(Stored data)

(* ===== verification/Programs.v ===== *)
(** * user/: the small programs

    cat, wc, echo, ls, rm, mkdir, ln, kill, zombie and init, and grep as a
    process.  A program is an
    interaction tree whose events are system calls; the kernel is a handler
    that answers them.  A C string is the list of its characters before the
    NUL, [argv] the list of the arguments. *)

From S2P Require Import Prelude Riscv Fs.
From S2P Require Import Grep.
From S2P Require Import Printf Ulib.
From ITree Require Import Core.ITreeDefinition.
Local Open Scope Z_scope.

(** ** System calls (user/user.h) *)

(** [Read] answers with the bytes it delivers, no bytes at the end of the file,
    or nothing for the result -1; [Fstat] with the record or nothing.
    [Undefined] is what C leaves undefined. *)
Inductive sysE : Type -> Type :=
| Open (path : list Z) (omode : Z) : sysE Z
| Read (fd n : Z) : sysE (option (list Z))
| Write (fd : Z) (bytes : list Z) : sysE Z
| Close (fd : Z) : sysE Z
| Fstat (fd : Z) : sysE (option stat)
| Dup (fd : Z) : sysE Z
| Mknod (path : list Z) (major minor : Z) : sysE Z
| Unlink (path : list Z) : sysE Z
| Mkdir (path : list Z) : sysE Z
| Link (old new : list Z) : sysE Z
| Kill (pid : Z) : sysE Z
| Fork : sysE Z
| Wait : sysE Z
| Exec (path : list Z) (argv : list (list Z)) : sysE Z
| Sleep (n : Z) : sysE Z
| Exit (status : Z) : sysE Empty_set
| Undefined : sysE Empty_set.

Abbreviation prog := (itree sysE).
Notation "'call!' x <- t ; k" := (ITree.bind t (fun x => k)) (at level 10, x name, t at level 99, k at level 200).
Notation "t >> k" := (ITree.bind t (fun _ => k)) (at level 100, k at level 200, right associativity).

Definition sys {X} (e : sysE X) : prog X := ITree.trigger e.
Definition exit {R} (status : Z) : prog R := call! v <- sys (Exit status); match v : Empty_set with end.

(** [printf] writes one character at a time and ignores the results. *)
Fixpoint puts (out : uout) : prog unit :=
  match out with [] => Ret tt | (fd, c) :: out' => sys (Write fd [c]) >> puts out' end.
Definition uprint (fd : Z) (fmt : string) (ap : list vararg) : prog unit :=
  match vprintf fd (codes fmt) ap [] with
  | Ok _ out => puts out
  | _ => call! v <- sys Undefined; match v : Empty_set with end
  end.

(** A format that ends its line. *)
Definition line (s : string) : string := (s +:+ String (Ascii.ascii_of_nat 10) EmptyString)%string.

(** user/ulib.c *)
Fixpoint ustrchr (s : list Z) (c : Z) : option (list Z) :=
  match s with [] => None | x :: s' => if x =? c then Some s else ustrchr s' c end.
Definition ustat (n : list Z) : prog (option stat) :=
  call! fd <- sys (Open n O_RDONLY);
  if fd <? 0 then Ret None
  else
    call! r <- sys (Fstat fd);
    sys (Close fd) >>
    Ret r.
(** [_main]: [exit(0)] when [main] returns. *)
Definition user_main {R} (main : prog unit) : prog R := main >> exit 0.

(** ** user/wc.c *)
Record wc_state := mkcounts { wc_l : Z; wc_w : Z; wc_c : Z; wc_inword : bool }.
Definition wc_blanks : list Z := [32; 13; 9; 10; 11].

Definition wc_char (s : wc_state) (x : Z) : wc_state :=
  let l' := if x =? 10 then s32 (wc_l s + 1) else wc_l s in
  let c' := s32 (wc_c s + 1) in
  match ustrchr wc_blanks x with
  | Some _ => mkcounts l' (wc_w s) c' false
  | None => if wc_inword s then mkcounts l' (wc_w s) c' true else mkcounts l' (s32 (wc_w s + 1)) c' true
  end.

### [What this task involves]
Print all of the entries again, exactly as written.

### [Result for this task]
(* ===== verification/Programs.v ===== *)
(** * user/: the small programs

    cat, wc, echo, ls, rm, mkdir, ln, kill, zombie and init, and grep as a
    process.  A program is an
    interaction tree whose events are system calls; the kernel is a handler
    that answers them.  A C string is the list of its characters before the
    NUL, [argv] the list of the arguments. *)

From S2P Require Import Prelude Riscv Fs.
From S2P Require Import Grep.
From S2P Require Import Printf Ulib.
From ITree Require Import Core.ITreeDefinition.
Local Open Scope Z_scope.

(** ** System calls (user/user.h) *)

(** [Read] answers with the bytes it delivers, no bytes at the end of the file,
    or nothing for the result -1; [Fstat] with the record or nothing.
    [Undefined] is what C leaves undefined. *)
Inductive sysE : Type -> Type :=
| Open (path : list Z) (omode : Z) : sysE Z
| Read (fd n : Z) : sysE (option (list Z))
| Write (fd : Z) (bytes : list Z) : sysE Z
| Close (fd : Z) : sysE Z
| Fstat (fd : Z) : sysE (option stat)
| Dup (fd : Z) : sysE Z
| Mknod (path : list Z) (major minor : Z) : sysE Z
| Unlink (path : list Z) : sysE Z
| Mkdir (path : list Z) : sysE Z
| Link (old new : list Z) : sysE Z
| Kill (pid : Z) : sysE Z
| Fork : sysE Z
| Wait : sysE Z
| Exec (path : list Z) (argv : list (list Z)) : sysE Z
| Sleep (n : Z) : sysE Z
| Exit (status : Z) : sysE Empty_set
| Undefined : sysE Empty_set.

Abbreviation prog := (itree sysE).
Notation "'call!' x <- t ; k" := (ITree.bind t (fun x => k)) (at level 10, x name, t at level 99, k at level 200).
Notation "t >> k" := (ITree.bind t (fun _ => k)) (at level 100, k at level 200, right associativity).

Definition sys {X} (e : sysE X) : prog X := ITree.trigger e.
Definition exit {R} (status : Z) : prog R := call! v <- sys (Exit status); match v : Empty_set with end.

(** [printf] writes one character at a time and ignores the results. *)
Fixpoint puts (out : uout) : prog unit :=
  match out with [] => Ret tt | (fd, c) :: out' => sys (Write fd [c]) >> puts out' end.
Definition uprint (fd : Z) (fmt : string) (ap : list vararg) : prog unit :=
  match vprintf fd (codes fmt) ap [] with
  | Ok _ out => puts out
  | _ => call! v <- sys Undefined; match v : Empty_set with end
  end.

(** A format that ends its line. *)
Definition line (s : string) : string := (s +:+ String (Ascii.ascii_of_nat 10) EmptyString)%string.

(** user/ulib.c *)
Fixpoint ustrchr (s : list Z) (c : Z) : option (list Z) :=
  match s with [] => None | x :: s' => if x =? c then Some s else ustrchr s' c end.
Definition ustat (n : list Z) : prog (option stat) :=
  call! fd <- sys (Open n O_RDONLY);
  if fd <? 0 then Ret None
  else
    call! r <- sys (Fstat fd);
    sys (Close fd) >>
    Ret r.
(** [_main]: [exit(0)] when [main] returns. *)
Definition user_main {R} (main : prog unit) : prog R := main >> exit 0.

(** ** user/wc.c *)
Record wc_state := mkcounts { wc_l : Z; wc_w : Z; wc_c : Z; wc_inword : bool }.
Definition wc_blanks : list Z := [32; 13; 9; 10; 11].

Definition wc_char (s : wc_state) (x : Z) : wc_state :=
  let l' := if x =? 10 then s32 (wc_l s + 1) else wc_l s in
  let c' := s32 (wc_c s + 1) in
  match ustrchr wc_blanks x with
  | Some _ => mkcounts l' (wc_w s) c' false
  | None => if wc_inword s then mkcounts l' (wc_w s) c' true else mkcounts l' (s32 (wc_w s + 1)) c' true
  end.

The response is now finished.